Status

Current state: Accepted

Discussion thread: https://www.mail-archive.com/dev@kafka.apache.org/msg81074.html

JIRA: KAFKA-2334

Please keep the discussion on the mailing list rather than commenting on the wiki (wiki discussions get unwieldy fast).

Motivation

ListOffsetsRequest returns the latest offset for each partition.  These offsets should advance monotonically as new messages are added to the partition.  However, sometimes, right after a partition leadership change, the message offsets returned by ListOffsetsRequest can actually go backwards.

Because it happens very rarely, applications that use Kafka are usually not prepared for non-monotonic offset behavior.  Applications, such as connectors for Spark Streaming, may crash or misbehave.  To avoid these issues, we should fix this corner case so that offsets advance monotonically even after a leader election.

Proposed Changes

After a successful partition leadership election, a former follower is now the leader.  However, the high water mark on the former follower may be behind the high water mark on the old, failed leader.  This is the cause of the non-monotonic behavior immediately after the election.

What we would like to do is wait until the new leader's high water mark has caught up with the messages already in its log.  To implement this, during the transition from follower to leader, the broker can record the current logEnd for the partition.  Then, it can refuse to answer ListOffsetsRequest for that partition until the high water mark has caught up with this value.

The period when the offset is unavailable should be brief.  During this period, the broker should simply return a retriable exception when it is asked for the offset of the partition.  For current versions of ListOffsetsRequest, this exception can be LeaderNotAvailableException.  For new versions of ListOffsetsRequest, we can return a new, more precise exception.  The main advantage of creating a new exception is that the client knows it can avoid re-fetching metadata.  A second advantage is that the more precise error message may help with debugging on the client side.  During this brief time period, we will be able to fetch records from the new leader, but not find the latest offset for the partition.

This behavior will apply only when answering requests from clients.  Therefore, there will be no impact on ReplicaFetcherThread, or other parts of the broker that make ListOffsetsRequests to other brokers.  We can distinguish broker requests from client requests by looking at the replicaId field of the RPC.  (Hence, other brokers can still use ListOffsetsRequests to figure out which replicas has the longest log for a partition.)

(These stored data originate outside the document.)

(** One event, handled to completion (handler, re-render, effects).
    - A category button exists for "all" and for every derived category;
      [setActiveCategory] with the current value changes nothing, so the
      effect, which depends on [activeCategory] only, does not run again.
    - [FetchSettled i] resumes the [i]-th parked call. *)
Definition step (w : World) (e : Event) : option World :=
  match e with
  | CategoryClick c =>
      if bool_decide (c = "all" \/ c ∈ categories (ui w)) then
        if String.eqb c (activeCategory (ui w)) then Some w
        else Some (effect (run_handler (setActiveCategory c) w))
      else None
  | SearchChange v => Some (run_handler (setSearchQuery v) w)
  | BreakingNewsClick =>
      Some (run_handler
              (setBreakingNewsEnabled (negb (breakingNewsEnabled (ui w)))) w)
  | FetchSettled i Date_now outcome =>
      match inflight w !! i with
      | Some _ =>
          Some {| ui := fst (fetchNews_resume Date_now outcome (ui w));
                  requests := requests w;
                  inflight := delete i (inflight w) |}
      | None => None
      end
  end.

Fixpoint run (w : World) (es : list Event) : option World :=
  match es with
  | [] => Some w
  | e :: es' =>
      match step w e with
      | Some w' => run w' es'
      | None => None
      end
  end.

Inductive reachable : World -> Prop :=
| reachable_mounted : reachable mounted
| reachable_step w e w' :
    reachable w -> step w e = Some w' -> reachable w'.

(** An event that does not start a fetch while another one is out. *)
Definition unraced (w : World) (e : Event) : Prop :=
  match e with
  | CategoryClick c => c = activeCategory (ui w) \/ inflight w = []
  | _ => True
  end.

Inductive reachable_unraced : World -> Prop :=
| unraced_mounted : reachable_unraced mounted
| unraced_step w e w' :
    reachable_unraced w -> unraced w e -> step w e = Some w' ->
    reachable_unraced w'.

(** The most recent call of [fetchNews]: the one the current
    [activeCategory] started. *)
Definition latest (w : World) : Pending :=
  {| seq := Nat.pred (length (requests w));
     tag := if String.eqb (activeCategory (ui w)) "all" then None
            else Some (activeCategory (ui w)) |}.

End App.

(** ** Vocabulary of the specification *)




(** Text whose characters are all ASCII (below U+0080). *)
Fixpoint is_ascii (s : string) : bool :=
  match s with
  | EmptyString => true
  | String c s' => Nat.ltb (nat_of_ascii c) 128 && is_ascii s'
  end.

(** The predicate of the filter over a host folding [fold]: with the
    ASCII folding it is [App.matches]. *)
Definition matches_under (fold : string -> string) (q : string)
    (article : Article) : bool :=
  String.eqb q ""
  || JS.includes (fold (title article)) (fold q)
  || JS.includes (fold (description article)) (fold q).

(** What [App.matches] tests: the folded text contains the folded
    query. *)
Definition folded_contains (text q : string) : Prop :=
  exists before after : string,
    JS.toLowerCase text = before +:+ JS.toLowerCase q +:+ after.

(** The set of all tags that occur in a feed. *)
Definition all_tags (feed : list Article) : gset string :=
  ⋃ (map (fun a => list_to_set (tags a)) feed).

(** The failure classes of a fetch, each with the reason it signals:
    the promise of [fetch] rejects, the response is not OK, the body
    cannot be read as JSON, or the envelope does not say "success".  For
    the first and the third the reason comes from the host's exception. *)
Inductive Failure : App.FetchOutcome -> string -> Prop :=
| NetworkFailure (e : JS.Thrown) :
    Failure (inl e) (App.error_message e)
| ResponseNotOk (r : App.Response) :
    App.ok r = false ->
    Failure (inr r) "Failed to fetch news"
| ParseFailure (r : App.Response) (e : JS.Thrown) :
    App.ok r = true -> App.json r = inl e ->
    Failure (inr r) (App.error_message e)
| APIError (r : App.Response) (d : NewsResponse.t) :
    App.ok r = true -> App.json r = inr d ->
    NewsResponse.status d <> "success" ->
    Failure (inr r) "API returned error status".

When unclean leader elections are enabled, data loss is possible.  So we cannot guarantee that offsets will always go forwards, even in theory, in this mode.  Therefore, when unclean leader elections are enabled on the broker, the KIP-207 behavior will not apply.

Public Interfaces

There will be a new version of ListOffsetsResponse API.  This will be the same as the existing one, except that we can return a new exception, OffsetNotAvailableException, for a partition.  This new exception will be a subclass of RetriableException.

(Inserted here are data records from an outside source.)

(** X6.  When the listing has no channel of that name (the leading [#] of
    the input set aside), or has no channel array at all, [getChannelId]
    throws [Channel not found: ] followed by the input as it was given. *)
Theorem channel_not_found (result : object) :
  conversations_list w tr = Ok result ->
  match Js.get result "channels" with
  | VArr chs =>
      Forall (fun ch => exists o, ch = VObj o
                                  /\ Js.get o "name" <> VStr (channel_name s)) chs
  | _ => True
  end ->
  getChannelId (VStr s) w tr = failed not_found.
Proof.
  intros H Hchs. rewrite getChannelId_by_name, H.
  destruct (Js.get result "channels") as [| |b|n|t|chs|o]; try reflexivity.
  rewrite find_none; [reflexivity|].
  revert Hchs. apply Forall_impl. intros ch (o' & -> & Hn).
  unfold named. cbn [Js.member obind]. f_equal.
  destruct (Js.get o' "name") as [| |b|n|t|l|o'']; try reflexivity.
  cbn. destruct (String.eqb_spec t (channel_name s)); [congruence | reflexivity].
Qed.

(** X7.  An id that [getChannelId] resolves from a name comes from the
    listing: it is the (truthy) [id] of a listed channel whose [name] is the
    input without its leading [#], and exactly one listing call was made. *)
Theorem resolved_channel_is_listed (id : value) (tr' : Trace) :
  getChannelId (VStr s) w tr = (Ok id, tr') ->
  exists result chs ch,
    conversations_list w tr = Ok result
    /\ Js.get result "channels" = VArr chs
    /\ In ch chs
    /\ Js.member ch "name" = Ok (VStr (channel_name s))
    /\ Js.member ch "id" = Ok id
    /\ Js.truthy id = true
    /\ tr' = (tr ++ [ConversationsList])%list.
Proof.
  rewrite getChannelId_by_name. unfold failed.
  destruct (conversations_list w tr) as [result|e]; [|discriminate].
  destruct (Js.get result "channels") as [| |b|n|t|chs|o] eqn:Ec; try discriminate.
  destruct (find named chs) as [channel|e] eqn:Ef; [|discriminate].
  destruct (Js.truthy channel) eqn:Tc; [|discriminate].
  destruct (Js.member channel "id") as [id'|e] eqn:Ei; [|discriminate].
  destruct (Js.truthy id') eqn:Ti; [|discriminate].
  intros H. injection H as <- <-.
  destruct (find_found _ _ _ Ef Tc) as [Hin Hp].
  exists result, chs, channel. repeat split; auto.
  unfold named in Hp. destruct (Js.member channel "name") as [n|e]; [|discriminate].
  cbn in Hp. injection Hp as Hp. unfold Js.is_string in Hp.
  destruct n; try discriminate. apply String.eqb_eq in Hp. now subst.
Qed.

End ChannelByName.

(** X8.  The leading [#] is optional: a name and the same name with [#] in
    front resolve alike, to the same id with the same calls. *)
Theorem hash_prefix_is_optional
    (s : string) (w : World) (tr tr' : Trace) (id : value) :
  Spec.canonical_channel_id s = false ->
  Str.startsWith "#" s = false ->
  getChannelId (VStr s) w tr = (Ok id, tr') ->
  getChannelId (VStr ("#" ++ s)) w tr = (Ok id, tr').
Proof.
  intros Hc Hh. rewrite (getChannelId_by_name s Hc w tr).
  rewrite (getChannelId_by_name ("#" ++ s) eq_refl w tr), (channel_name_hash s Hh).
  destruct (conversations_list w tr) as [result|e]; [|discriminate].
  destruct (Js.get result "channels") as [| |b|n|t|chs|o]; try discriminate.
  destruct (find _ chs) as [channel|e]; [|discriminate].
  destruct (Js.truthy channel); [|discriminate].
  destruct (Js.member channel "id") as [id'|e]; [|discriminate].
  now destruct (Js.truthy id').
Qed.

(** ** Posting to Slack *)

(** X9.  [sendSlackMessage] posts exactly when the channel resolves: then it
    makes one [chat.postMessage] call, to the resolved id, with the text and
    thread reference it was given and [as_user] set, and hands back what
    Slack answered (or throws what Slack threw); when the channel does not
    resolve it posts nothing and throws the resolution error. *)
Theorem sendSlackMessage_posts_when_resolved
    (c : value) (txt : string) (ts : value) (w : World) (tr : Trace) :
  exists o tr',
    sendSlackMessage c txt ts w tr = (o, tr')
    /\ match getChannelId c w tr with
       | (Ok id, tr1) =>
           filter is_chat_post tr'
           = (filter is_chat_post tr ++ [ChatPostMessage id txt ts true])%list
           /\ o = chat_postMessage w tr1 id txt ts true
       | (Throw e, _) =>
           filter is_chat_post tr' = filter is_chat_post tr /\ o = Throw e
       end.
Proof.
  rewrite sendSlackMessage_run.
  destruct (getChannelId_run c w tr) as (o & d & E & F). rewrite E.
  destruct (lookups_no_post d F) as [C _].
  destruct o as [id|e].
  - destruct (chat_postMessage w (tr ++ d)%list id txt ts true) as [r|e];
      eexists; eexists; (split; [reflexivity|]); (split; [|reflexivity]);
      rewrite !filter_app, C; cbn; now rewrite app_nil_r.
  - eexists; eexists. split; [reflexivity|]. split; [|reflexivity].
    rewrite !filter_app, C. cbn. now rewrite !app_nil_r.
Qed.

(** ** Finding the Devin user *)

Lemma is_string_true (s : string) (v : value) :
  Js.is_string s v = true -> v = VStr s.
Proof.
  destruct v; cbn; try discriminate. intros H. apply String.eqb_eq in H. now subst.
Qed.

Lemma find_devin_user_by_list (w : World) (tr : Trace) :
  find_devin_user w tr =
  match users_list w tr with
  | Throw e =>
      (Ok (VStr ""),
       (tr ++ [UsersList; ConsoleError "Error finding Devin user:" (Some e)])%list)
  | Ok result =>
      match Js.get result "members" with
      | VArr members =>
          match find is_devin_user members with
          | Throw e =>
              (Ok (VStr ""),
               (tr ++ [UsersList;
                       ConsoleError "Error finding Devin user:" (Some e)])%list)
          | Ok devinUser =>
              (Ok (if Js.truthy devinUser && Js.truthy (Js.opt_member devinUser "id")
                   then Js.opt_member devinUser "id" else VStr ""),
               (tr ++ [UsersList])%list)
          end
      | _ => (Ok (VStr ""), (tr ++ [UsersList])%list)
      end
  end.
Proof.
  unfold find_devin_user, try_catch, bind, usersList, emit, lift, ret, consoleError.
  destruct (users_list w tr) as [result|e]; [|now rewrite <- app_assoc].
  destruct (Js.get result "members") as [| |b|n|t|members|o]; try reflexivity.
  destruct (find is_devin_user members) as [u|e]; [|now rewrite <- app_assoc].
  destruct u as [| |b|n|t|l|o]; cbn; try reflexivity.
  - now destruct b.
  - now destruct (Js.number_truthy n).
  - now destruct (negb (Str.is_empty t)).
Qed.

(** X10.  A user id found by the lookup belongs to a listed member that is
    called [devin], or whose real name or profile display name is [Devin];
    only one [users.list] call was made for it. *)
Theorem devin_user_is_member (w : World) (tr tr' : Trace) (uid : value) :
  find_devin_user w tr = (Ok uid, tr') ->
  Js.truthy uid = true ->
  exists result members u,
    users_list w tr = Ok result
    /\ Js.get result "members" = VArr members
    /\ In u members
    /\ (Js.opt_member u "name" = VStr "devin"
        \/ Js.opt_member u "real_name" = VStr "Devin"
        \/ Js.opt_member (Js.opt_member u "profile") "display_name" = VStr "Devin")
    /\ Js.opt_member u "id" = uid
    /\ tr' = (tr ++ [UsersList])%list.
Proof.
  rewrite find_devin_user_by_list.
  destruct (users_list w tr) as [result|e].
  2:{ intros H; injection H as <- _. discriminate. }
  destruct (Js.get result "members") as [| |b|n|t|members|o] eqn:Em;
    try (intros H; injection H as <- _; discriminate).
  destruct (find is_devin_user members) as [u|e] eqn:Ef.
  2:{ intros H; injection H as <- _. discriminate. }
  destruct (Js.truthy u) eqn:Tu; cbn [andb].
  2:{ intros H; injection H as <- _. discriminate. }
  destruct (Js.truthy (Js.opt_member u "id")) eqn:Ti.
  2:{ intros H; injection H as <- _. discriminate. }
  intros H _. injection H as <- <-.
  destruct (find_found _ _ _ Ef Tu) as [Hin Hp].
  exists result, members, u. repeat split; auto.
  unfold is_devin_user in Hp.
  destruct u as [| |b|n|t|l|o]; cbn in Hp; try discriminate; injection Hp as Hp.
  cbn [Js.opt_member].
  apply Bool.orb_true_iff in Hp. destruct Hp as [Hp|Hp].
  - apply Bool.orb_true_iff in Hp. destruct Hp as [Hp|Hp].
    + left. now apply is_string_true.
    + right; left. now apply is_string_true.
  - right; right. now apply is_string_true.
Qed.

(** ** create_devin_session, path by path *)

Section CreatePaths.

Variable StringToNumber : string -> number.
Variable cfg : Config.
Variable args : option object.

Let prompt := Js.ToString (arg args "prompt").
Let slack_channel :=
  Js.or (arg args "slack_channel") (VStr (SLACK_DEFAULT_CHANNEL cfg)).
Let url := BASE_URL cfg ++ "/session".
Let body :=
  VObj (create_request_body prompt (Js.truthy (arg args "idempotent"))
          (arg args "machine_snapshot_id")
          (number_or_undefined StringToNumber (arg args "max_acu"))).
Let post := AxiosPost url body (getHeaders cfg).
Let request := mkRequest "create_devin_session" args.

Variable w : World.
Variable tr0 : Trace.
Hypothesis prompt_given : Str.is_empty prompt = false.

(** X11.  When the create-session call throws, the handler stops there: the
    result is the error envelope of the thrown error (status and body of an
    upstream HTTP error), and neither the member list nor the channel list
    is read and nothing is posted. *)
Theorem create_failure_stops (e : exn) :
  axios_post w tr0 url body (getHeaders cfg) = Throw e ->
  call_tool StringToNumber cfg request w tr0
  = (Ok (catch_result "Error creating session" e), (tr0 ++ [post])%list).
Proof.
  intros H. pose proof (create_run StringToNumber cfg args w tr0 prompt_given) as R.
  cbv zeta in R. fold prompt url body post request in R. now rewrite H in R.
Qed.

(** X12.  The mention falls back to plain text: when the member list cannot
    be read, the failure is logged and the message posted to the resolved
    channel is [@Devin ] followed by the prompt. *)
Theorem mention_falls_back (resp : HttpResponse) (e : exn) (id : value) (tr2 : Trace) :
  axios_post w tr0 url body (getHeaders cfg) = Ok resp ->
  users_list w (tr0 ++ [post])%list = Throw e ->
  getChannelId slack_channel w
    (tr0 ++ [post; UsersList; ConsoleError "Error finding Devin user:" (Some e)])%list
    = (Ok id, tr2) ->
  exists out d,
    call_tool StringToNumber cfg request w tr0
    = (out, (tr2 ++ ChatPostMessage id ("@Devin " ++ prompt) VUndefined true :: d)%list)
    /\ count is_chat_post d = 0.
Proof.
  intros Hpost Hu Hc.
  pose proof (create_run StringToNumber cfg args w tr0 prompt_given) as R.
  cbv zeta in R. fold prompt url body post request slack_channel in R.
  rewrite Hpost, find_devin_user_by_list, Hu in R.
  rewrite sendSlackMessage_run in R.
  replace ((tr0 ++ [post]) ++ [UsersList; ConsoleError "Error finding Devin user:" (Some e)])%list
    with (tr0 ++ [post; UsersList; ConsoleError "Error finding Devin user:" (Some e)])%list
    in R by now rewrite <- app_assoc.
  rewrite Hc in R. change (slackMessage (VStr "") prompt) with ("@Devin " ++ prompt) in R.
  destruct (chat_postMessage w tr2 id ("@Devin " ++ prompt) VUndefined true) as [sr|e'].
  - eexists; exists []. split; [exact R | reflexivity].
  - eexists; eexists. split; [exact R | reflexivity].
Qed.



End CreatePaths.

(** ** send_message_to_session, path by path *)

Section SendPaths.

Variable StringToNumber : string -> number.
Variable cfg : Config.
Variable args : option object.

Let session_id := Js.ToString (arg args "session_id").
Let message := Js.ToString (arg args "message").
Let slack_channel := arg args "slack_channel".
Let slack_thread_ts := arg args "slack_thread_ts".
Let url := BASE_URL cfg ++ "/session/" ++ normalizeSessionId session_id ++ "/message".
Let body := VObj [("message", VStr message)].
Let post := AxiosPost url body (getHeaders cfg).
Let request := mkRequest "send_message_to_session" args.
Let relay := Js.truthy slack_channel && Js.truthy slack_thread_ts.

Variable w : World.
Variable tr0 : Trace.
Hypothesis session_given : Str.is_empty session_id = false.
Hypothesis message_given : Str.is_empty message = false.

Lemma send_run :
  call_tool StringToNumber cfg request w tr0 =
  match axios_post w tr0 url body (getHeaders cfg) with
  | Throw e => (Ok (catch_result "Error sending message" e), (tr0 ++ [post])%list)
  | Ok resp =>
      if (200 <=? status resp)%Z && (status resp <? 300)%Z then
        if relay then
          match sendSlackMessage slack_channel message slack_thread_ts w
                  (tr0 ++ [post])%list with
          | (Ok r, tr2) =>
              (Ok (ok_result
                     (JSON.stringify2
                        (send_success_payload (data resp) slack_channel
                           slack_thread_ts (Some r)))), tr2)
          | (Throw e, tr2) => (Ok (catch_result "Error sending message" e), tr2)
          end
        else
          (Ok (ok_result
                 (JSON.stringify2
                    (send_success_payload (data resp) slack_channel
                       slack_thread_ts None))), (tr0 ++ [post])%list)
      else
        (Ok {| text := JSON.stringify2 (send_failure_payload resp); isError := true |},
         (tr0 ++ [post])%list)
  end.
Proof.
  unfold request. rewrite call_tool_send. unfold send_message_to_session.
  fold session_id message slack_channel slack_thread_ts.
  rewrite session_given, message_given.
  unfold try_catch, bind, axiosPost, emit, ret. fold url body post.
  destruct (axios_post w tr0 url body (getHeaders cfg)) as [resp|e]; [|reflexivity].
  destruct ((200 <=? status resp)%Z && (status resp <? 300)%Z); cbn [andb];
    [|reflexivity].
  fold relay. destruct relay; [|reflexivity].
  now destruct (sendSlackMessage slack_channel message slack_thread_ts w
                  (tr0 ++ [post])%list) as [[r|e] tr2].
Qed.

The KIP-207 behavior applies to all ListOffsetsRequests, whether they are for the latest offset, the earliest offset, or a time-based offset.  Since leader changes are rare, the performance impact should be very small.  Treating all ListOffsetsRequests the same simplifies the code.  This also avoids creating awkward situations where we can locate the offset for a certain time T, and then cannot locate the offset for that time following a leader change.

Compatibility

The new OffsetNotAvailableException mentioned earlier will be sent only to post-KIP-207 clients.  As mentioned earlier, pre-KIP-207 clients will receive LeaderNotAvailableException.  Therefore, older clients should be able to communicate with servers implementing KIP-207.  Similarly, because the client changes are limited to handling a single additional exception, post-KIP-207 clients can communicate with pre-KIP-207 brokers.

Rejected Alternatives

Rather than returning a retriable exception, the broker could simply put the ListOffsetsRequest into a purgatory structure until the offset was available.  This avoids the need for the client to poll the server.  We would create a new version of the ListOffsetsRequest RPC which adds a maximum timeout field.

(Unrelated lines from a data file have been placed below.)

(** The bins of one spike train: [n] of them, bin [i] set exactly when a
    spike time [t] has [floor(t / bin_size) = i], the quotient being the
    one of the floats. *)
Definition binned (bin_size : Q) (n : nat) (spike_times binary : list Q)
    : Prop :=
  length binary = n /\
  forall i : nat, (i < n)%nat ->
    binary !! i =
      Some (if existsb
                 (fun t => is_bin (Float64.floor_quotient t bin_size) i)
                 spike_times
            then 1 else 0).

(** The float quotient [x / y] is a finite number. *)
Definition finite_quotient (x y : Q) : Prop :=
  exists q, Float64.quotient x y = Some (Float64.Finite q).

(** What holds of [(us, out_spike_train)] in [lif_integrate] after the
    samples [0..k] have been written. *)
Definition lif_inv (ur u_thresh : Q) (T k : nat) (state : list Q * list Q)
    : Prop :=
  length state.1 = T /\ length state.2 = T /\
  state.1 !! 0%nat = Some ur /\
  (forall i u, (i <= k)%nat -> state.1 !! i = Some u -> u <= u_thresh) /\
  (forall i, state.2 !! i = Some 1 -> (i <= k)%nat /\ state.1 !! i = Some ur).

(** Twelve excitatory cells that spike in the first of three steps, and
    a silent inhibitory cell. *)
Definition burst_exc : array2d :=
  mkArray2d 3 (replicate 12 [1; 0; 0]).

Definition silent_inh : array2d := mkArray2d 3 [[0; 0; 0]].

End Methods.

(** ** L09 (Calcium Handling)/Jafri_model.py: the L-type calcium channel *)

Module Jafri.

Local Open Scope R_scope.

(** The class attributes of [Jafri_model_parts] that the L-type channel
    block reads. *)
Record Jafri_model_parts := mkJafri {
  a : R;
  b : R;
  g : R;
  f : R;
  g_ : R;
  f_ : R;
  omega : R
}.

(** The values the class body assigns. *)
Definition class_attributes : Jafri_model_parts :=
  {| a := 2; b := 2; g := 2; f := 0.3; g_ := 0; f_ := 0; omega := 0.01 |}.

(** The derivatives of the twelve occupancies and of the gate [y]. *)
Record ltype_derivatives := mkDerivatives {
  dy_dt : R;
  dC0_dt : R;
  dC1_dt : R;
  dC2_dt : R;
  dC3_dt : R;
  dC4_dt : R;
  dC_Ca0_dt : R;
  dC_Ca1_dt : R;
  dC_Ca2_dt : R;
  dC_Ca3_dt : R;
  dC_Ca4_dt : R;
  dO_dt : R;
  dO_Ca_dt : R
}.

(** Lines 175-197 of [currents_concentrations], the block
    "L type calcium channel".  It reads [V], [y], the twelve occupancies
    and [Ca_SS] among the arguments, and none of its names is assigned
    elsewhere in the function.  [x**2.0] is written [x ^ 2]. *)
Definition currents_concentrations_ltype (self : Jafri_model_parts)
    (V y C0 C1 C2 C3 C4 C_Ca0 C_Ca1 C_Ca2 C_Ca3 C_Ca4 O O_Ca Ca_SS : R)
    : ltype_derivatives :=
  let alpha := 0.40 * exp ((V + 12.0) / 10.0) in
  let beta := 0.05 * exp ((V + 12.0) / -13.0) in
  let gamma := 0.1875 * Ca_SS in
  let alpha_a := alpha * a self in
  let beta_b := beta / b self in
  let y_infinity :=
    1.0 / (1.0 + exp ((V + 55.0) / 7.5))
    + 0.1 / (1.0 + exp ((- V + 21.0) / 6.0)) in
  let tau_y := 20.0 + 600.0 / (1.0 + exp ((V + 30.0) / 9.5)) in
  {| dy_dt := (y_infinity - y) / tau_y;
     dC0_dt := (beta * C1 + omega self * C_Ca0) - (4.0 * alpha + gamma) * C0;
     dC1_dt :=
       (4.0 * alpha * C0 + 2.0 * beta * C2 + (omega self / b self) * C_Ca1)
       - (beta + 3.0 * alpha + gamma * a self) * C1;
     dC2_dt :=
       (3.0 * alpha * C1 + 3.0 * beta * C3
        + (omega self / (b self ^ 2)) * C_Ca2)
       - (beta * 2.0 + 2.0 * alpha + gamma * (a self ^ 2)) * C2;
     dC3_dt :=
       (2.0 * alpha * C2 + 4.0 * beta * C4
        + (omega self / (b self ^ 3)) * C_Ca3)
       - (beta * 3.0 + alpha + gamma * (a self ^ 3)) * C3;
     dC4_dt :=
       (alpha * C3 + g self * O + (omega self / (b self ^ 4)) * C_Ca4)
       - (beta * 4.0 + f self + gamma * (a self ^ 4)) * C4;
     dC_Ca0_dt :=
       (beta_b * C_Ca1 + gamma * C_Ca0) - (4.0 * alpha_a + omega self) * C_Ca0;
     dC_Ca1_dt :=
       (4.0 * alpha_a * C_Ca0 + 2.0 * beta_b * C_Ca2 + gamma * a self * C1)
       - (beta_b + 3.0 * alpha_a + omega self / b self) * C_Ca1;
     dC_Ca2_dt :=
       (3.0 * alpha_a * C_Ca1 + 3.0 * beta_b * C_Ca3
        + gamma * (a self ^ 2) * C2)
       - (beta_b * 2.0 + 2.0 * alpha_a + omega self / (b self ^ 2)) * C_Ca2;
     dC_Ca3_dt :=
       (2.0 * alpha_a * C_Ca2 + 4.0 * beta_b * C_Ca4
        + gamma * (a self ^ 3) * C3)
       - (beta_b * 3.0 + alpha_a + omega self / (b self ^ 3)) * C_Ca3;
     dC_Ca4_dt :=
       (alpha_a * C_Ca3 + g_ self * O_Ca + gamma * (a self ^ 4) * C4)
       - (beta_b * 4.0 + f_ self + omega self / (b self ^ 4)) * C_Ca4;
     dO_dt := f self * C4 - g self * O;
     dO_Ca_dt := f_ self * C_Ca4 - g_ self * O_Ca |}.

(** The rate of change of the total occupancy
    [C0+...+C4+C_Ca0+...+C_Ca4+O+O_Ca]. *)
Definition total_occupancy_rate (d : ltype_derivatives) : R :=
  dC0_dt d + dC1_dt d + dC2_dt d + dC3_dt d + dC4_dt d
  + dC_Ca0_dt d + dC_Ca1_dt d + dC_Ca2_dt d + dC_Ca3_dt d + dC_Ca4_dt d
  + dO_dt d + dO_Ca_dt d.

End Jafri.

(** ** L09 (Calcium Handling)/L10_widget.py: calcium-induced calcium release *)

Module CICR.

Local Open Scope R_scope.

Section Rhs.

(** Python's [**] on two floats. *)
Variable py_pow : R -> R -> R.

(** [CICRWidget.rhs(self, t, y, Cao, ..., gamma)]; [self] is not read.
    [None] is the [ZeroDivisionError] of a [**] or of a division (for
    numpy scalars an [inf] or [nan], no real number). *)
Definition rhs (t : R) (y : R * R)
    (Cao k_entry k_extrusion k_uptake kappa0 kappa1 Kd n gamma : R) :
    option (R * R) :=
  let '(Cai, CaSR) := y in
  let Jentry := k_entry * (Cao - Cai) in
  let Jextrusion := k_extrusion * Cai in
  let Juptake := k_uptake * Cai in
  Cai_n ← Py.pow py_pow Cai n;
  Kd_n ← Py.pow py_pow Kd n;
  ratio ← Py.truediv (kappa1 * Cai_n) (Cai_n + Kd_n);
  let k_rel := kappa0 + ratio in
  let Jrel := k_rel * (CaSR - Cai) in
  let dCai_dt := Jentry + Jrel - Jextrusion - Juptake in
  dCaSR_dt ← Py.truediv (Juptake - Jrel) gamma;
  Some (dCai_dt, dCaSR_dt).

(** The inputs at which a [**] or a division of [rhs] raises. *)
Definition raises (Cai Kd n gamma : R) : Prop :=
  (Cai = 0 /\ n < 0) \/ (Kd = 0 /\ n < 0) \/
  py_pow Cai n + py_pow Kd n = 0 \/ gamma = 0.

However, adding a new purgatory structure would increase the complexity of the code substantially.  Since this case is a corner case which only happens for a few seconds after a leader election, the extra performance does not seem worth it.  It is also awkward to put ListOffsetsRequest into a purgatory, because each request could ask about multiple partitions.  The results for some partitions might be blocked because other partitions were not ready to return their offsets.  Finally, because an RPC revisions is needed, this approach would solve the problem for new clients, but not for older ones.  The approach above avoids these problems: it avoids adding a new purgatory structure, allows us to give back results immediately for the partitions where we know those results, and solves the problem for older clients as well as newer ones.